*TASK PROMPT*. Work out how many lines in the entries below contain the string "change". Reply with that figure alone.

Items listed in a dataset
:::
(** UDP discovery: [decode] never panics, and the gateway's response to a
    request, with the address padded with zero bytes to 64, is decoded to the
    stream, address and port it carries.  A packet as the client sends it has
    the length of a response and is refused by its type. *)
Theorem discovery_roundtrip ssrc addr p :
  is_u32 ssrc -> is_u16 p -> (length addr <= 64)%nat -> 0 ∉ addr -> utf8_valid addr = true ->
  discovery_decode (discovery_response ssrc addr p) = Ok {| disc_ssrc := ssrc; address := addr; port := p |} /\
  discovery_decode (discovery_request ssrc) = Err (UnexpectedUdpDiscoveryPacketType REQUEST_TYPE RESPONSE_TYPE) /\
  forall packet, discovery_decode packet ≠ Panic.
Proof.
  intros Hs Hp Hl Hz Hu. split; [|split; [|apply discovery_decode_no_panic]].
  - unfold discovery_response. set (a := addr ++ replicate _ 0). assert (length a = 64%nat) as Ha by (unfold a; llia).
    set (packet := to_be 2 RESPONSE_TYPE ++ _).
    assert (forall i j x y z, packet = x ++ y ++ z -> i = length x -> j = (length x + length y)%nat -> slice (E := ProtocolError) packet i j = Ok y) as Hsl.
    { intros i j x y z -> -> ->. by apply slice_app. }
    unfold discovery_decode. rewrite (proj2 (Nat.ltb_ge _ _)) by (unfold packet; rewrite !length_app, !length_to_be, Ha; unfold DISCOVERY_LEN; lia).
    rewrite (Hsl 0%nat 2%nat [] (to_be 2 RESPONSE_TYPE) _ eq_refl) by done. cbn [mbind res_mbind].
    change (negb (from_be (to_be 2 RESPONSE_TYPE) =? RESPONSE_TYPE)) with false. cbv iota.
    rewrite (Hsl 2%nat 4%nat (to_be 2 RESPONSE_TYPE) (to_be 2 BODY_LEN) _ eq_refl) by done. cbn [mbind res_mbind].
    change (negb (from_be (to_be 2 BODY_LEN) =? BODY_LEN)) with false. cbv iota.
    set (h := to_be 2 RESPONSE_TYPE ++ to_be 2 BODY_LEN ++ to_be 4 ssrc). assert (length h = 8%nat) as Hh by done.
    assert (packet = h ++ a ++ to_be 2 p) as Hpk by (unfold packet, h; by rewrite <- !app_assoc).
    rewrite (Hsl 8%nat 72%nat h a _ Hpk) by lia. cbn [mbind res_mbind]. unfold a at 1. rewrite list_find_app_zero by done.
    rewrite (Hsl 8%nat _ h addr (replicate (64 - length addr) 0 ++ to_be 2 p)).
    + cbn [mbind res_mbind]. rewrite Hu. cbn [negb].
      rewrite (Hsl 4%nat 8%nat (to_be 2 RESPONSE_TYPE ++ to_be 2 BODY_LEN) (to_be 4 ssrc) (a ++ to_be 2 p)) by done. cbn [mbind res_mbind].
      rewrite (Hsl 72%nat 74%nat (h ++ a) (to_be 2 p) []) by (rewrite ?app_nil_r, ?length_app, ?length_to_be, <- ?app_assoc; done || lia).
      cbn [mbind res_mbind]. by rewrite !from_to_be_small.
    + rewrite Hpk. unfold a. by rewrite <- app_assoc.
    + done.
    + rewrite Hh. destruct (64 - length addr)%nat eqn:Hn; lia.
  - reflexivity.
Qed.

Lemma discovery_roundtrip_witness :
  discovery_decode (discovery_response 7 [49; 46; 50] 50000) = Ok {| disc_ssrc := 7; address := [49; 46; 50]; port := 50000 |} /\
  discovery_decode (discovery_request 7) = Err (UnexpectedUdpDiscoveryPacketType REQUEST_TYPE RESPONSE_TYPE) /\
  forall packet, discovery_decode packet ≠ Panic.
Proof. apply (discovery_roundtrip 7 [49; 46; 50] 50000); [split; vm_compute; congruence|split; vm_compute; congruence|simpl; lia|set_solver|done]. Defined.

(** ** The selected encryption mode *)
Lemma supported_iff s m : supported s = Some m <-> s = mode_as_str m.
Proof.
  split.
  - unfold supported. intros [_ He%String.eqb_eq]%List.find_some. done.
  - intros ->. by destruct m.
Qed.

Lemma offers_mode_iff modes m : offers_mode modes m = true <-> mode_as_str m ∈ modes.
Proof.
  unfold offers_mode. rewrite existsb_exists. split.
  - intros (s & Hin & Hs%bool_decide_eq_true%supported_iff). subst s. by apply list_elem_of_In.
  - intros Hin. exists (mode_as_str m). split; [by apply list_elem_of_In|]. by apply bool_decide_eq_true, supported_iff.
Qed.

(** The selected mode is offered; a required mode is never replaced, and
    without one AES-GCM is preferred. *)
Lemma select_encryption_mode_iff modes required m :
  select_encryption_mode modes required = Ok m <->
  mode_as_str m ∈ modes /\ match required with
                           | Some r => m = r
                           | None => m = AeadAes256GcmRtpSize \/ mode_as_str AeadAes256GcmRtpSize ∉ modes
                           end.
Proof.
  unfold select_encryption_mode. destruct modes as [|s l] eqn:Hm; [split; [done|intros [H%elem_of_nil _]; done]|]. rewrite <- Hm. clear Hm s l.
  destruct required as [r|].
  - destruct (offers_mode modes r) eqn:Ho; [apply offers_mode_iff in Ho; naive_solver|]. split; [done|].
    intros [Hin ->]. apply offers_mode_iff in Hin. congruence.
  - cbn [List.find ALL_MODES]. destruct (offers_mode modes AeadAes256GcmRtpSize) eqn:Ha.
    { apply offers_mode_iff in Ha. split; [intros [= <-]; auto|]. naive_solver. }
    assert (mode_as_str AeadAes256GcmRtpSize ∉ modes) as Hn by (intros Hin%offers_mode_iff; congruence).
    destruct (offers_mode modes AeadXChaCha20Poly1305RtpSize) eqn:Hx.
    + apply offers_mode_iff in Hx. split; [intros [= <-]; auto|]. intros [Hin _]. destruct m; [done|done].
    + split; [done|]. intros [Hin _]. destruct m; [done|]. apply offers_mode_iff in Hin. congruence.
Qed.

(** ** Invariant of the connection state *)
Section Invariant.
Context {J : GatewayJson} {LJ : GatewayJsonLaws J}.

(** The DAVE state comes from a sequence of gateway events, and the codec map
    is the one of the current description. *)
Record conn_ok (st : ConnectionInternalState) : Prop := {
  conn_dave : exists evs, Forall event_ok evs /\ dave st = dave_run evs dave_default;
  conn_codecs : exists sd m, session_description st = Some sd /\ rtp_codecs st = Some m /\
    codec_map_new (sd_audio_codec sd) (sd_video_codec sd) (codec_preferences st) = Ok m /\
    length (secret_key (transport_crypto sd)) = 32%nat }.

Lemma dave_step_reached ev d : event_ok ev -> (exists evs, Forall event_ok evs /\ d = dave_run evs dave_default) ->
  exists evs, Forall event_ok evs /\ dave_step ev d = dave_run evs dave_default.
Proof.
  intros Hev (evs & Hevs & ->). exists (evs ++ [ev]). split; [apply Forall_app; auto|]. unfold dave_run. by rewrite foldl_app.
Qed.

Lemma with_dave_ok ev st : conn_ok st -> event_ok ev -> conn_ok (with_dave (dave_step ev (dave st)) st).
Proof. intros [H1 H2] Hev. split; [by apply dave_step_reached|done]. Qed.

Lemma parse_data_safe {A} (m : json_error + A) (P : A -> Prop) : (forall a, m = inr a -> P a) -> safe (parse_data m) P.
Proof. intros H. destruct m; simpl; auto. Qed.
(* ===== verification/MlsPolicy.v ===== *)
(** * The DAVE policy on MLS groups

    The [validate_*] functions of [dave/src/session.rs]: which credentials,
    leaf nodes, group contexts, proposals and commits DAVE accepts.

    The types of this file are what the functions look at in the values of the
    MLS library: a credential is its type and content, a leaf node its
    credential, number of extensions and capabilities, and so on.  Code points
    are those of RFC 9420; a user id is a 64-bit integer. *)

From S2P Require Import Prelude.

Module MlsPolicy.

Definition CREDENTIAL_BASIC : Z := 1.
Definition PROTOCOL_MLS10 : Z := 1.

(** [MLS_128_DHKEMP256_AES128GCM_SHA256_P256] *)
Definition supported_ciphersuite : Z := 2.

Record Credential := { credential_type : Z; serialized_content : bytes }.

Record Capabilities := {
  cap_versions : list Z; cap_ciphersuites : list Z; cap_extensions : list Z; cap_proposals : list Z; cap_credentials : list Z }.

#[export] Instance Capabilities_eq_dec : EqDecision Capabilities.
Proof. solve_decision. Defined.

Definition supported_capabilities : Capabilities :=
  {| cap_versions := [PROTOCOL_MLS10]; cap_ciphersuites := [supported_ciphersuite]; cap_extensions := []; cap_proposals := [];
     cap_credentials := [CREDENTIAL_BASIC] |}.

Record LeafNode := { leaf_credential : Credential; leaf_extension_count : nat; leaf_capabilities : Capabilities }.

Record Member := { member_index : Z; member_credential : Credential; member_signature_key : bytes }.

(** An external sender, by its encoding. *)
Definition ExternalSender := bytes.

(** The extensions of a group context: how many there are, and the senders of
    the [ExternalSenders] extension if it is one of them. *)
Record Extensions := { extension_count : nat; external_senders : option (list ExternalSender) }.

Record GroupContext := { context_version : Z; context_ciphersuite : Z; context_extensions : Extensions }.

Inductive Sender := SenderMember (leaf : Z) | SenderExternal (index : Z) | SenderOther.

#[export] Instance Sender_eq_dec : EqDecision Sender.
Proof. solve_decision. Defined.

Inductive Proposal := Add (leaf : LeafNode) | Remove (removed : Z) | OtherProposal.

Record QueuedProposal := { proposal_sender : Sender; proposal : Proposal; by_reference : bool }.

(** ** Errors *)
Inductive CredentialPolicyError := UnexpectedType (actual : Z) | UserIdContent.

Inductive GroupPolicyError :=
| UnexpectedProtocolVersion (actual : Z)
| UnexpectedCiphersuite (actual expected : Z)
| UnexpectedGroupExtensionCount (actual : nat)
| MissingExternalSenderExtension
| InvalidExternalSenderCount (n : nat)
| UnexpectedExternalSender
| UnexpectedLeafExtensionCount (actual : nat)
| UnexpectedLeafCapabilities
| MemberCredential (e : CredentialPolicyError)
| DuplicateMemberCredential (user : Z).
:::
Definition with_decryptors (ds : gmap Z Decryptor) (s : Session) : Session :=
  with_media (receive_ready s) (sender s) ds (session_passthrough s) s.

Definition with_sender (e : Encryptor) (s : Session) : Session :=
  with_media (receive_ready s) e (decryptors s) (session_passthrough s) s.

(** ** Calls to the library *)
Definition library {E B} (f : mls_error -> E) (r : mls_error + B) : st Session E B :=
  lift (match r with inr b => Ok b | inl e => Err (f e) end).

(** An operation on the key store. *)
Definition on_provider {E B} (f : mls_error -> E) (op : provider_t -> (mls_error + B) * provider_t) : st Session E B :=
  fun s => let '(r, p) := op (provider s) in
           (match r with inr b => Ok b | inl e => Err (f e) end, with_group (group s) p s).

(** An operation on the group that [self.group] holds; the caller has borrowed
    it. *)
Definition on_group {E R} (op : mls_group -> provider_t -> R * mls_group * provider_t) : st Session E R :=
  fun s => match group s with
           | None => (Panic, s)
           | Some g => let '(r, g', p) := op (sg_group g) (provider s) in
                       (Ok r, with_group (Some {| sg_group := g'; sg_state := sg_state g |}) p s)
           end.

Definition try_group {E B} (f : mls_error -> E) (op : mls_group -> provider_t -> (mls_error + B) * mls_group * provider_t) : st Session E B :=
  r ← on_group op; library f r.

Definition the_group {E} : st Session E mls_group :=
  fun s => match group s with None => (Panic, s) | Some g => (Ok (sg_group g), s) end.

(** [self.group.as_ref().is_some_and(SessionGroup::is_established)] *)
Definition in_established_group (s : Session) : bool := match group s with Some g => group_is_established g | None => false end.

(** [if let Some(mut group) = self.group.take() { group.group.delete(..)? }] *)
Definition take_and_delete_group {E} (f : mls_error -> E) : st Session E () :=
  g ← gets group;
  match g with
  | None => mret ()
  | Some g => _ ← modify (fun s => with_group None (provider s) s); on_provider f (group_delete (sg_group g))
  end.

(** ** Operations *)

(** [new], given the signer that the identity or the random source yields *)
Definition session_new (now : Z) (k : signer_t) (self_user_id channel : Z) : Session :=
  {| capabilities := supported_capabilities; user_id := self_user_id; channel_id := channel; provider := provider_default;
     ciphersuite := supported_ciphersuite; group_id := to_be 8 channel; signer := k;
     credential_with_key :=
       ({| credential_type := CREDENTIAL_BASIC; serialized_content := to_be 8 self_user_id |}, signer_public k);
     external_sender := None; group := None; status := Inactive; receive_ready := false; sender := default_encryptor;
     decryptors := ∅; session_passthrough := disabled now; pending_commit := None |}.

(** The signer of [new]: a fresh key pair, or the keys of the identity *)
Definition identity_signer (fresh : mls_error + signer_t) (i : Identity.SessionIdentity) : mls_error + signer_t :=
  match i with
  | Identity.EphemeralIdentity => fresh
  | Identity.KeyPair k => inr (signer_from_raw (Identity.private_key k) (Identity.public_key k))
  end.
:::
*WRITTEN RESPONSE*. 2